* Task objective: Set down only what runs from the line containing "Proof. intros [_" through the last line of the data, exactly as it reads.
■ ■ ■ ■
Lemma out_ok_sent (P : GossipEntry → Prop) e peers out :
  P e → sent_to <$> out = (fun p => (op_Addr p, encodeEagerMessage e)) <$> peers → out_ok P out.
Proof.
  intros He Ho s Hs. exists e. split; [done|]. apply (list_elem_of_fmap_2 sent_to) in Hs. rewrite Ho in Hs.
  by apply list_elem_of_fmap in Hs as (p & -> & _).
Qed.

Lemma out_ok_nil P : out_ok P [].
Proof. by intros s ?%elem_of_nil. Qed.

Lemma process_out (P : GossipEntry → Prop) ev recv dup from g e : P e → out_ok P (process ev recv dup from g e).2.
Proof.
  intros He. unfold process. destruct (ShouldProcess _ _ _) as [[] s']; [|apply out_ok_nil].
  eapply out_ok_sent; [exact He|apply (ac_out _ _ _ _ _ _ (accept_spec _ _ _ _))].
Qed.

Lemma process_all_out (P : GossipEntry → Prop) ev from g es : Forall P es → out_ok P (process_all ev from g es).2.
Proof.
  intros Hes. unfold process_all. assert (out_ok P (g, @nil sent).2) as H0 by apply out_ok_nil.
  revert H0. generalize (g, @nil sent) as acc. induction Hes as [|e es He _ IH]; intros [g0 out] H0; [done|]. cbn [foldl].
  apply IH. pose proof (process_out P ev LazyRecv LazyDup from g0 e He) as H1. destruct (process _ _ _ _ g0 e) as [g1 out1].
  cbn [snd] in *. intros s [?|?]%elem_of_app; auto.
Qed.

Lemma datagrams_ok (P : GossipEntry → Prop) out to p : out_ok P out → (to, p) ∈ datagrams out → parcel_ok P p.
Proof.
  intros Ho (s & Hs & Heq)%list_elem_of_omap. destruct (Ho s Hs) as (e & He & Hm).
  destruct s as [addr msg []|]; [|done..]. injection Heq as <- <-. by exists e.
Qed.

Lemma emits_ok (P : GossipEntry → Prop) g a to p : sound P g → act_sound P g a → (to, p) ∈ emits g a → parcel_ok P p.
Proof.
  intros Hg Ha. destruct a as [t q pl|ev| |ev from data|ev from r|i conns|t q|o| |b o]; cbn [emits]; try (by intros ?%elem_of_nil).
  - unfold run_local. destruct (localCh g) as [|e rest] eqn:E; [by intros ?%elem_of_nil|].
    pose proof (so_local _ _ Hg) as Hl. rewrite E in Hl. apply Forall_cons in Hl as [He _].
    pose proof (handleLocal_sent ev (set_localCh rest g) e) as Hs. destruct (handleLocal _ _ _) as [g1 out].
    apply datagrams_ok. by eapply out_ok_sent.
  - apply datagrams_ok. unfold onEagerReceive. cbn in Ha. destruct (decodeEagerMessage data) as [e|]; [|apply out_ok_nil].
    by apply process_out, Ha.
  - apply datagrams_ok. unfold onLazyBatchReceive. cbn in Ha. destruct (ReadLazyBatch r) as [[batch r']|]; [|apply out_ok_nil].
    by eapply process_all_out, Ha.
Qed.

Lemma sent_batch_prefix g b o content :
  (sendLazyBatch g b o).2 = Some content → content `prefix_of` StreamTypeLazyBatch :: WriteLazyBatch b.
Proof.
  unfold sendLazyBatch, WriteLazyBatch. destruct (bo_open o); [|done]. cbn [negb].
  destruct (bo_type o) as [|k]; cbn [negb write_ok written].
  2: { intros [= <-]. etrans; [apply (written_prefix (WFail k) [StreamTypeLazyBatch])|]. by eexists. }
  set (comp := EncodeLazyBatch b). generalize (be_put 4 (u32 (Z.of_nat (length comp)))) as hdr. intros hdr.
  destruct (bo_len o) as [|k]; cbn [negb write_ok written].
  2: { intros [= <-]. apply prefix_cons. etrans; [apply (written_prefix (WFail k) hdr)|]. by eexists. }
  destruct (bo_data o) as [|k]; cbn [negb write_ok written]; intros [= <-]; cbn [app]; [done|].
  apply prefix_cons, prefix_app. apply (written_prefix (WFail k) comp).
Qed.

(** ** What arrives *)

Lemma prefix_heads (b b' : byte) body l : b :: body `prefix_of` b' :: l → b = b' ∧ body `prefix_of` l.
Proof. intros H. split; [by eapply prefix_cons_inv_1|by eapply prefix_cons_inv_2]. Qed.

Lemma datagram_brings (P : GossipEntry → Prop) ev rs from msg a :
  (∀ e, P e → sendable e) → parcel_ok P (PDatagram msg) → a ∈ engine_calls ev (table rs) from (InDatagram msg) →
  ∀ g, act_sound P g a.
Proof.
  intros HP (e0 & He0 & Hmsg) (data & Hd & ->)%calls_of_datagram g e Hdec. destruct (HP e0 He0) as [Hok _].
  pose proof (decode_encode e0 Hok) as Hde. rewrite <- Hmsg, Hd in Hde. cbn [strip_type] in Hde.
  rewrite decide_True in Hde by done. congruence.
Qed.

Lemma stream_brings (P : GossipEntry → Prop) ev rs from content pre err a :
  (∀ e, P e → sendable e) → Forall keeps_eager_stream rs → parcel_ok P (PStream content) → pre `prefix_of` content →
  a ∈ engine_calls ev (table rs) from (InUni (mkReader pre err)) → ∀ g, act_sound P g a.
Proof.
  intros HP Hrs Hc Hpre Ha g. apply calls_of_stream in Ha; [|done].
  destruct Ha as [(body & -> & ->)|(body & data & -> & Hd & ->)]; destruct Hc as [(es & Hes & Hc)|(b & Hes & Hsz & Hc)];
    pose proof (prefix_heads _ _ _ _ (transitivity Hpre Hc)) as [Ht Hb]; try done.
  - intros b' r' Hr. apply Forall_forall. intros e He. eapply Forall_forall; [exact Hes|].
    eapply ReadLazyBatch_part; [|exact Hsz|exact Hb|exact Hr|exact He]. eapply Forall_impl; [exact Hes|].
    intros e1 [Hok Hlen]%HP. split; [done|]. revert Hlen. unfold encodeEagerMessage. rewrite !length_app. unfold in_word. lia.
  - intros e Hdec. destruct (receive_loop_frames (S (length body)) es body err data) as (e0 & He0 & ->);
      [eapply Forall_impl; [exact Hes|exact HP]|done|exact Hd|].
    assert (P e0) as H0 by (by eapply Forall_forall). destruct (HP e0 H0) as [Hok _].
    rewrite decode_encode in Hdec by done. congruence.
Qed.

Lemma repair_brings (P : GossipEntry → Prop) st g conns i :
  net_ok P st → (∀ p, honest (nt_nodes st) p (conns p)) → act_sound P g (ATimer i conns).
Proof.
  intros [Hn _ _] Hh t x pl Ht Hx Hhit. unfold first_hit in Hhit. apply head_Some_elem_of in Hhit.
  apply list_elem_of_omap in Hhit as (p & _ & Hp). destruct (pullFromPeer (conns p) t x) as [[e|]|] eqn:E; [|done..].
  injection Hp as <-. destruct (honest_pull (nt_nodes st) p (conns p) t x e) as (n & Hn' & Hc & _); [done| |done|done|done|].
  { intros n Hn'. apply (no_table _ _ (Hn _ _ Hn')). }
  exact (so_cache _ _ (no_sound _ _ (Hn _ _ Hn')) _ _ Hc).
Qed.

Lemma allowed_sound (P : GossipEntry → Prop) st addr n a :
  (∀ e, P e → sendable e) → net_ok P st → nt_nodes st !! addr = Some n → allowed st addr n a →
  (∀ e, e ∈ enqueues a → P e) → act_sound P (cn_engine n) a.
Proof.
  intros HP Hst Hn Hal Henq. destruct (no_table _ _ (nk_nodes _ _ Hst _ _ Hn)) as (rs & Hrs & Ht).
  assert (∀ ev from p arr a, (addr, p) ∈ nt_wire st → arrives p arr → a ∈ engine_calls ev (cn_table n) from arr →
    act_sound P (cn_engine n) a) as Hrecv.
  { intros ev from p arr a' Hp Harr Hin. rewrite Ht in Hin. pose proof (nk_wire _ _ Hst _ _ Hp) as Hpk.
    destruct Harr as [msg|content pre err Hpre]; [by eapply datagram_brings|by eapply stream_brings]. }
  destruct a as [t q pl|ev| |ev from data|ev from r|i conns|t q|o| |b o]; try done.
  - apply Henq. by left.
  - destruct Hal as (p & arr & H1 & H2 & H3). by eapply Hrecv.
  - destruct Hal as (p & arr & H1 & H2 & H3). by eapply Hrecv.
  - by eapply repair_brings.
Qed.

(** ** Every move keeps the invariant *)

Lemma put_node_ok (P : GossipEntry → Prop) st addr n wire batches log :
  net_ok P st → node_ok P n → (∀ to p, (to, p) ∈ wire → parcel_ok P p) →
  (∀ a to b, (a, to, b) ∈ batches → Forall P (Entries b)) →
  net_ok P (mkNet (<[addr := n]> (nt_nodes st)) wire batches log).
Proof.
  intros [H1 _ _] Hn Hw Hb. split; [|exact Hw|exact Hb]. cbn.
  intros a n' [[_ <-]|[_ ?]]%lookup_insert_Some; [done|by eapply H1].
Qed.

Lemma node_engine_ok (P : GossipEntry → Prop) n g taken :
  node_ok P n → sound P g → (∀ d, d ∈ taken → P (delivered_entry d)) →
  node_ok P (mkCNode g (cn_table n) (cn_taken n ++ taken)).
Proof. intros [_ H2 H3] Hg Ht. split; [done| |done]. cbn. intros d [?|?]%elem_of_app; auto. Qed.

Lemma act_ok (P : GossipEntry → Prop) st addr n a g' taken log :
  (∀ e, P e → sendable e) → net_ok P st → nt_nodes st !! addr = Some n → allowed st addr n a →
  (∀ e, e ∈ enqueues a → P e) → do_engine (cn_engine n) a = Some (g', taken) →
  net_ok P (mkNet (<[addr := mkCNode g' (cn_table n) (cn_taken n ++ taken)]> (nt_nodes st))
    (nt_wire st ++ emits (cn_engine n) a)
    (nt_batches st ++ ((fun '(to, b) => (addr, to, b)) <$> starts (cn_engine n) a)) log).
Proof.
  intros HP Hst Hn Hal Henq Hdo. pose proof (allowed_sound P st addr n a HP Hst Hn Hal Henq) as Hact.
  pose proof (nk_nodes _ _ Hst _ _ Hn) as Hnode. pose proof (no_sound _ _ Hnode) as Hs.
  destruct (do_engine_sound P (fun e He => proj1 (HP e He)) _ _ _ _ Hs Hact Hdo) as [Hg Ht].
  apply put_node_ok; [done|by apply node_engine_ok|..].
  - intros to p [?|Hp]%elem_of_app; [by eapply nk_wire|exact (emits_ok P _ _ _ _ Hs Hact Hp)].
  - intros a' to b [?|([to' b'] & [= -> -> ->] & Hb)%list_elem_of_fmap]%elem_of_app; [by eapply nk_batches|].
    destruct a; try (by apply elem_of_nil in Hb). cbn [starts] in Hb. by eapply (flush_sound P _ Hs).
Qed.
■ ■ ■ ■
* Written response:
Proof. intros [_ H2 H3] Hg Ht. split; [done| |done]. cbn. intros d [?|?]%elem_of_app; auto. Qed.

Lemma act_ok (P : GossipEntry → Prop) st addr n a g' taken log :
  (∀ e, P e → sendable e) → net_ok P st → nt_nodes st !! addr = Some n → allowed st addr n a →
  (∀ e, e ∈ enqueues a → P e) → do_engine (cn_engine n) a = Some (g', taken) →
  net_ok P (mkNet (<[addr := mkCNode g' (cn_table n) (cn_taken n ++ taken)]> (nt_nodes st))
    (nt_wire st ++ emits (cn_engine n) a)
    (nt_batches st ++ ((fun '(to, b) => (addr, to, b)) <$> starts (cn_engine n) a)) log).
Proof.
  intros HP Hst Hn Hal Henq Hdo. pose proof (allowed_sound P st addr n a HP Hst Hn Hal Henq) as Hact.
  pose proof (nk_nodes _ _ Hst _ _ Hn) as Hnode. pose proof (no_sound _ _ Hnode) as Hs.
  destruct (do_engine_sound P (fun e He => proj1 (HP e He)) _ _ _ _ Hs Hact Hdo) as [Hg Ht].
  apply put_node_ok; [done|by apply node_engine_ok|..].
  - intros to p [?|Hp]%elem_of_app; [by eapply nk_wire|exact (emits_ok P _ _ _ _ Hs Hact Hp)].
  - intros a' to b [?|([to' b'] & [= -> -> ->] & Hb)%list_elem_of_fmap]%elem_of_app; [by eapply nk_batches|].
    destruct a; try (by apply elem_of_nil in Hb). cbn [starts] in Hb. by eapply (flush_sound P _ Hs).
Qed.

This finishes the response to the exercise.